The past six months have given me exponentially more time at home than I would have thought possible before this pandemic-afflicted year. Normal people would have occupied those hours by catching up on deferred household maintenance or learning a new language, but instead I’ve whiled away many of them by reading two of the denser novels written in English: James Joyce’s Ulysses and David Foster Wallace’s Infinite Jest.
That was not a quick process. Both doorstop-thick tomes feature their authors free-styling their way through prose as they get lost in the inner worlds of a complex set of characters without any strict reference to time or place, which is a longwinded way of saying they can be intimidating to read.
I tackled Ulysses first, since I’ve had a vintage hardcover copy silently taunting me from a bookshelf for the past 20 years or so. There are deeply poetic moments in Joyce’s Dublin-steeped novel–“history is a nightmare from which I am trying to awake” resonates too well this year–and parts that suggest the author’s profound conviction that he would get paid by the word for every word. Also, I’m impressed that the censors of the 1920s made it all the way through to the really naughty bits towards the end.
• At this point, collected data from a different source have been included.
(** [PromoCode.findOne({ code, isActive: true, validFrom: {$lte: now},
    validTill: {$gte: now} })]: the filter is cast with the schema, so the
    stored codes are compared with the [code] of the filter after its
    setters. *)
Definition PromoCode_findOne (db : Db.t) (code : string) (now : Date)
  : option PromoCode.t :=
  find (fun p => String.eqb (PromoCode.code p) (PromoCode_code_setters code)
                 && PromoCode.isActive p
                 && (PromoCode.validFrom p <=? now)
                 && (now <=? PromoCode.validTill p))
       (Db.promoCodes db).

(** [doc.save()] of a document that was read from the collection: the
    stored document with the same [_id] is replaced. *)
Definition Booking_save (b : Booking.t) (db : Db.t) : Db.t :=
  Db.set_bookings
    (map (fun x => if String.eqb (Booking._id x) (Booking._id b) then b else x)
         (Db.bookings db))
    db.

(** [doc.save()] of a document made with [new Booking(...)]: an insert. *)
Definition Booking_insert (b : Booking.t) (db : Db.t) : Db.t :=
  Db.set_bookings (Db.bookings db ++ [b]) db.

(** The unique indexes of the collection, on [_id] and on [bookingRef]:
    an insert that repeats either key fails with a duplicate-key error. *)
Definition duplicate_key (b : Booking.t) (db : Db.t) : bool :=
  existsb (fun x => String.eqb (Booking._id x) (Booking._id b)
                    || String.eqb (Booking.bookingRef x) (Booking.bookingRef b))
          (Db.bookings db).

(** ** Responses *)

Inductive Payload :=
| NoData
| PriceData (priceBreakdown : PriceBreakdown.t) (duration : Duration.t)
            (promoCode : option PromoCode.t)
| AvailabilityData (available : bool)
| CreatedData (booking : Booking.t) (paymentRequired : bool)
| BookingData (booking : Booking.t)
| CancelData (booking : Booking.t) (cancellationFee refundAmount : Q)
| CompleteData (booking : Booking.t) (finalAmount : Q).

Module Response.
Record t := mk {
  statusCode : Z;
  success : bool;
  message : string;
  data : Payload
}.
(** [res.status(c).json({ success: false, message })] *)
Definition failure (c : Z) (m : string) : t := mk c false m NoData.
End Response.

(** The values a caller can get back from awaiting a handler: [undefined]
    (the handler ran to its end), the response object (the handler left
    through [return res.status(..).json(..)]), or an object with a
    [success] flag and a [data.priceBreakdown], which is what
    [createBooking] reads from its [priceResponse]. *)
Inductive JsValue :=
| Undefined
| ResObject
| Obj (success : bool)
      (data : option (PriceBreakdown.t * Duration.t * option PromoCode.t)).

(** How the promise of an [async (req, res)] handler settles: it resolves
    after sending a response through [res], or it rejects with an error. *)
Inductive Completion :=
| Resolved (sent : Response.t) (value : JsValue)
| Rejected (error_message : string).

(** [res.status(...)] / [res.json(...)] when [res] may be [undefined]
    ([has_res = false]): the property access on [undefined] throws. *)
Definition TypeError_res : string :=
  "Cannot read properties of undefined (reading 'status')".

Definition respond (has_res : bool) (r : Response.t) (value : JsValue)
  : Completion :=
  if has_res then Resolved r value else Rejected TypeError_res.

(** A JavaScript truthiness test of an optional string. *)
Definition truthy (s : option string) : bool :=
  match s with
  | Some EmptyString | None => false
  | Some _ => true
  end.

(** ** Pricing calculator: the body of [calculateBookingPrice] *)

Module CalculateBookingPrice.
Local Open Scope Q_scope.
Section Body.
Variable pricing : Pricing.t.
Variables pickup dropoff : Date.
Variable bookingType : string.
Variable driverRequired : bool.
Variable promoCodeDetails : option PromoCode.t.

Definition durationMs : Z := (dropoff - pickup)%Z.
Definition durationHours : Z := Math_ceil (durationMs # 3600000).
Definition durationDays : Z := Math_ceil (durationHours # 24).

(** The tier chosen by the [if / else if / else]. *)
Definition tierAmount : Q :=
  if (30 <=? durationDays)%Z && Qltb 0 (Pricing.monthlyDiscountPercent pricing)
  then
    let monthlyRate := Pricing.baseDaily pricing * 30 in
    let discount := monthlyRate * (Pricing.monthlyDiscountPercent pricing / 100) in
    monthlyRate - discount
  else if (7 <=? durationDays)%Z && Qltb 0 (Pricing.weeklyDiscountPercent pricing)
  then
    let weeklyRate := Pricing.baseDaily pricing * 7 in
    let discount := weeklyRate * (Pricing.weeklyDiscountPercent pricing / 100) in
    weeklyRate - discount
  else Pricing.baseDaily pricing * inject_Z durationDays.

(** [baseAmount] after the hourly charges were added; [%] is the
    remainder whose sign is the dividend's. *)
Definition baseAmount : Q :=
  if (0 <? Z.rem durationHours 24)%Z && Qltb 0 (Pricing.extraHourCharge pricing)
  then tierAmount
       + Pricing.extraHourCharge pricing * inject_Z (Z.rem durationHours 24)
  else tierAmount.

Definition driverAmount : Q :=
  if String.eqb bookingType "with-driver" || driverRequired
  then 100 * inject_Z durationHours
  else 0.

Definition taxes : Q := (baseAmount + driverAmount) * (18 # 100).

(** [vehicle.pricing.depositAmount || 0] *)
Definition depositAmount : Q :=
  if Qeq_bool (Pricing.depositAmount pricing) 0 then 0
  else Pricing.depositAmount pricing.

Definition discount : Q :=
  match promoCodeDetails with
  | None => 0
  | Some pc =>
      match PromoCode.discountType pc with
      | PromoCode.percentage =>
          let d := baseAmount * (PromoCode.discountValue pc / 100) in
          match PromoCode.maxDiscountAmount pc with
          | Some m => if negb (Qeq_bool m 0) && Qltb m d then m else d
          | None => d
          end
      | PromoCode.flat => PromoCode.discountValue pc
      end
  end.

(** The sum in exact arithmetic; [CalculateBookingPrice64.totalPayable]
    is the sum as the engine rounds it. *)
Definition totalPayable : Q :=
  baseAmount + driverAmount + taxes + depositAmount - discount.

Definition priceBreakdown : PriceBreakdown.t :=
  PriceBreakdown.mk baseAmount driverAmount (Math_round taxes)
                    (Math_round discount) depositAmount
                    (Math_round totalPayable).

Definition duration : Duration.t := Duration.mk durationDays durationHours.
End Body.
End CalculateBookingPrice.

(** ** The pricing calculator on doubles

    The same body with every Number an IEEE-754 double and every operation
    rounded as the engine rounds it, for the properties that the last bit
    of a sum decides.  [pickup] and [dropoff] are the time values of the
    two dates. *)

Module Pricing64.
(** [pricingSchema] *)
Record t := mk {
  baseDaily : Double.t;
  baseHourly : option Double.t;
  weeklyDiscountPercent : Double.t;
  monthlyDiscountPercent : Double.t;
  extraHourCharge : Double.t;
  depositAmount : Double.t
}.
End Pricing64.

Module PromoCode64.
(** The fields of a promotion that the price computation reads.  A Number
    that a document lacks acts on this arithmetic as NaN does. *)
Record t := mk {
  discountType : PromoCode.DiscountType;
  discountValue : Double.t;
  maxDiscountAmount : option Double.t
}.
End PromoCode64.

Module PriceBreakdown64.
(** [priceBreakdown] of the response; the three fields that went through
    [Math.round] are given as the response carries them. *)
Record t := mk {
  baseAmount : Double.t;
  driverAmount : Double.t;
  taxes : option Z;
  discount : option Z;
  deposit : Double.t;
  totalPayable : option Z
}.
End PriceBreakdown64.

Module CalculateBookingPrice64.
Section Body.
Variable pricing : Pricing64.t.
Variables pickup dropoff : Date.
Variable bookingType : string.
Variable driverRequired : bool.
Variable promoCodeDetails : option PromoCode64.t.

Definition durationMs : Double.t :=
  Double.sub (Double.of_Z dropoff) (Double.of_Z pickup).
Definition durationHours : Double.t :=
  Double.Math_ceil (Double.div durationMs (Double.of_Z (1000 * 60 * 60))).
Definition durationDays : Double.t :=
  Double.Math_ceil (Double.div durationHours (Double.of_Z 24)).

Definition tierAmount : Double.t :=
  if Double.leb (Double.of_Z 30) durationDays
     && Double.ltb Double.zero (Pricing64.monthlyDiscountPercent pricing)
  then
    let monthlyRate := Double.mul (Pricing64.baseDaily pricing) (Double.of_Z 30) in
    let discount :=
      Double.mul monthlyRate
        (Double.div (Pricing64.monthlyDiscountPercent pricing)
           (Double.of_Z 100)) in
    Double.sub monthlyRate discount
  else if Double.leb (Double.of_Z 7) durationDays
          && Double.ltb Double.zero (Pricing64.weeklyDiscountPercent pricing)
  then
    let weeklyRate := Double.mul (Pricing64.baseDaily pricing) (Double.of_Z 7) in
    let discount :=
      Double.mul weeklyRate
        (Double.div (Pricing64.weeklyDiscountPercent pricing)
           (Double.of_Z 100)) in
    Double.sub weeklyRate discount
  else Double.mul (Pricing64.baseDaily pricing) durationDays.

Definition baseAmount : Double.t :=
  if Double.ltb Double.zero (Double.mod_24 durationHours)
     && Double.ltb Double.zero (Pricing64.extraHourCharge pricing)
  then Double.add tierAmount
         (Double.mul (Pricing64.extraHourCharge pricing)
            (Double.mod_24 durationHours))
  else tierAmount.

Definition driverAmount : Double.t :=
  if String.eqb bookingType "with-driver" || driverRequired
  then Double.mul (Double.of_Z 100) durationHours
  else Double.zero.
After I tweeted out my victory over Joyce’s title and asked “What famously dense novel should I read next?”, one of the first replies suggested Infinite Jest. I finally accepted that logic and put myself on the Arlington library’s waiting list for an e-book copy, but before I could claim that I saw a paperback copy available for all of $2 at a library used-book sale. Buying in print instead of borrowing in pixels meant I’d have all the time I’d need to digest Wallace’s 1,079 words of prose, endnotes, and footnotes to said endnotes.
(Seriously: Wallace’s endnotes eat up almost 100 pages, and a couple count as chapter-length in their own right. I realized early on I’d need to keep two bookmarks in my copy, one to mark my progress in the text itself and the other to preserve my place in the bits at the end–then saw that this book may be best read with three bookmarks. This may be the most hypertext thing I’ve ever read in print.)
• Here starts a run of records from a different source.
(** [close_connections] announces itself on entry. *)
Definition is_close_call (e : event) : bool :=
  match e with
  | EvPrint msg => String.eqb msg "closing connections"
  | _ => false
  end.

Definition close_calls (tr : list event) : nat :=
  length (filter is_close_call tr).

(** Events that reach the files: the remote directory, a remote file, the
    bucket, or a remote move. *)
Definition touches_files (e : event) : bool :=
  match e with
  | EvChdir _ _ | EvListdir _ | EvFile _ _
  | EvUploadFileobj _ _ _ _ _ | EvExecCommand _ _ => true
  | _ => false
  end.

Definition touched (tr : list event) : list event := filter touches_files tr.

(** [sep.join(pieces)], the inverse of [split]. *)
Fixpoint join (sep : ascii) (pieces : list string) : string :=
  match pieces with
  | [] => EmptyString
  | [piece] => piece
  | piece :: rest => piece ++ String sep (join sep rest)
  end.

Fixpoint contains (c : ascii) (s : string) : bool :=
  match s with
  | EmptyString => false
  | String c' s' => Ascii.eqb c' c || contains c s'
  end.

(** [seg] is what follows the last [sep] of [path], or all of [path]
    when it has none. *)
Definition last_segment (sep : ascii) (path seg : string) : Prop :=
  contains sep seg = false /\
  (path = seg \/ exists before, path = before ++ String sep seg).

(** The move command as the job is meant to issue it for one file. *)
Definition mv_command (o : FTPIngestion) (file_name : string) : string :=
  "mv " ++ ftp_directory_path o ++ "/" ++ file_name ++ " " ++
  ftp_processed_path o ++ file_name.

(** The session opens and the pending directory lists as [files]. *)
Definition lists (w : World) (s : Settings) (files : list string) : Prop :=
  connect_result w = None /\
  open_sftp_result w = None /\
  chdir_result w (PARENT_DIR_PATH s) = None /\
  listdir_result w = inr files.

(** ** Sample deployments and worlds *)

Definition sample_settings : Settings :=
  mkSettings "ftp.example.org" "22" "ingest" "secret" "landing-bucket"
    "/data/exports" "/data/processed/".

(** A clock that moves on by one hour at every event. *)
Definition hourly_clock (t : nat) : datetime :=
  mkDatetime 2024 5 3 (N.of_nat t mod 24) 0.

Definition world_all_ok : World :=
  mkWorld None None (fun _ => None) (inr ["a.csv"; "b.bin"])
    (fun _ _ => None) (fun _ _ _ _ _ => None) (fun _ _ => None) hourly_clock.

(** Wrong credentials: [connect] raises. *)
Definition world_bad_credentials : World :=
  mkWorld (Some AuthenticationException) None (fun _ => None)
    (inr ["a.csv"; "b.bin"])
    (fun _ _ => None) (fun _ _ _ _ _ => None) (fun _ _ => None) hourly_clock.

(** SSH connects, the SFTP channel does not open. *)
Definition world_no_sftp : World :=
  mkWorld None (Some SFTPError) (fun _ => None) (inr ["a.csv"; "b.bin"])
    (fun _ _ => None) (fun _ _ _ _ _ => None) (fun _ _ => None) hourly_clock.

(** The listing holds an entry that cannot be opened for reading (a
    sub-directory), between two regular files. *)
Definition world_unreadable_entry : World :=
  mkWorld None None (fun _ => None) (inr ["a.csv"; "archive"; "b.bin"])
    (fun _ f => if String.eqb f "archive" then Some IOError else None)
    (fun _ _ _ _ _ => None) (fun _ _ => None) hourly_clock.

(** The upload of [b.bin] is rejected and the move of [a.csv] fails. *)
Definition world_mixed : World :=
  mkWorld None None (fun _ => None) (inr ["a.csv"; "b.bin"; "c.txt"])
    (fun _ _ => None)
    (fun _ f _ _ _ =>
       if String.eqb f "b.bin" then Some (OtherException "ClientError")
       else None)
    (fun _ c =>
       if String.eqb c "mv /data/exports/a.csv /data/processed/a.csv"
       then Some SSHException else None)
    hourly_clock.

(** A deployment whose processed directory path has no trailing separator. *)
Definition settings_no_separator : Settings :=
  mkSettings "ftp.example.org" "22" "ingest" "secret" "landing-bucket"
    "/data/exports" "/data/processed".

(** The state right after both connections came up in [world_all_ok]. *)
Definition sample_connected : State :=
  snd (create_sftp_connection world_all_ok (initial sample_settings)).

(** ** Names for the stages of a run *)

(** The object once both connections are up, and once both are closed. *)
Definition connected (s : Settings) : FTPIngestion :=
  mkFTPIngestion (Obj true) (Obj true) true true (FTP_HOST s) (FTP_PORT s)
    (FTP_USERNAME s) (FTP_PASSWORD s) (S3_BUCKET s) (PARENT_DIR_PATH s)
    (PROCESSED_DIR_PATH s).

Definition closed (s : Settings) : FTPIngestion :=
  mkFTPIngestion (Obj false) (Obj false) true true (FTP_HOST s) (FTP_PORT s)
    (FTP_USERNAME s) (FTP_PASSWORD s) (S3_BUCKET s) (PARENT_DIR_PATH s)
    (PROCESSED_DIR_PATH s).

(** What a run does while both connections come up. *)
Definition connecting (s : Settings) : list event :=
  [EvPrint "Establishing connection with host...";
   EvConnect (FTP_HOST s) (FTP_USERNAME s) (FTP_PASSWORD s) (FTP_PORT s) None;
   EvPrint "connected";
   EvPrint "Establishing SFTP connection...";
   EvOpenSftp None;
   EvPrint "SFTP connection successfull"].

(** The same, up to a successful [chdir]. *)
Definition entering (s : Settings) : list event :=
  connecting s ++ [EvChdir (PARENT_DIR_PATH s) None].
(** * vue-router-next: matcher registry, in-memory history and navigation
      controller, embedded shallowly and checked against the design notes.

    The development follows the TypeScript sources:
    - [history/memory.ts]   -> [Module MemoryHistory]
    - [matcher/index.ts]    -> [Module Matcher]
    - [router.ts]           -> [Module Router]

    Part I holds the embedding (definitions only), Part II the theorems. *)

From Stdlib Require Import ZArith Ascii String Lia.
From stdpp Require Import base option list sorting gmap strings.

Local Open Scope Z_scope.
Set Warnings "-register-all".

(* ===================================================================== *)
(** * Part I -- the embedding                                             *)
(* ===================================================================== *)

(** ** JavaScript array primitives used by the sources

    Arrays are lists; indices are JavaScript numbers, of which only the
    integers occur here, hence [Z]. *)
Module JsArray.

(** [arr[i]]: [undefined] (here [None]) out of range. *)
Definition get {A} (arr : list A) (i : Z) : option A :=
  if i <? 0 then None else arr !! Z.to_nat i.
Infinite Jest is even more of an atom-smasher of plotlines than Ulysses–it touches on growing up, tennis, drugs, Boston, digital media, addiction, people’s capacity for needless cruelty, crime, more drugs, pop culture, cinematography, Québeçois separatism, and even a smidgen of tech and media policy. And it does so without the standard narrative scaffolding of chapters. I kept having to flip forward to see when the next break in the story might happen, solely to know how late I’d have to stay up before putting the book down at a point that would not leave me too confused the next morning.
I could not help reading Wallace’s tales of Boston types battling depression and inner demons of various kinds without considering how Wallace himself succumbed to his own, because depression lies. Which made me think also of my late, literary-minded friend Mike Musgrove, who I’m sure read this book a long time ago and would have offered some smart or at least smart-aleck commentary about it.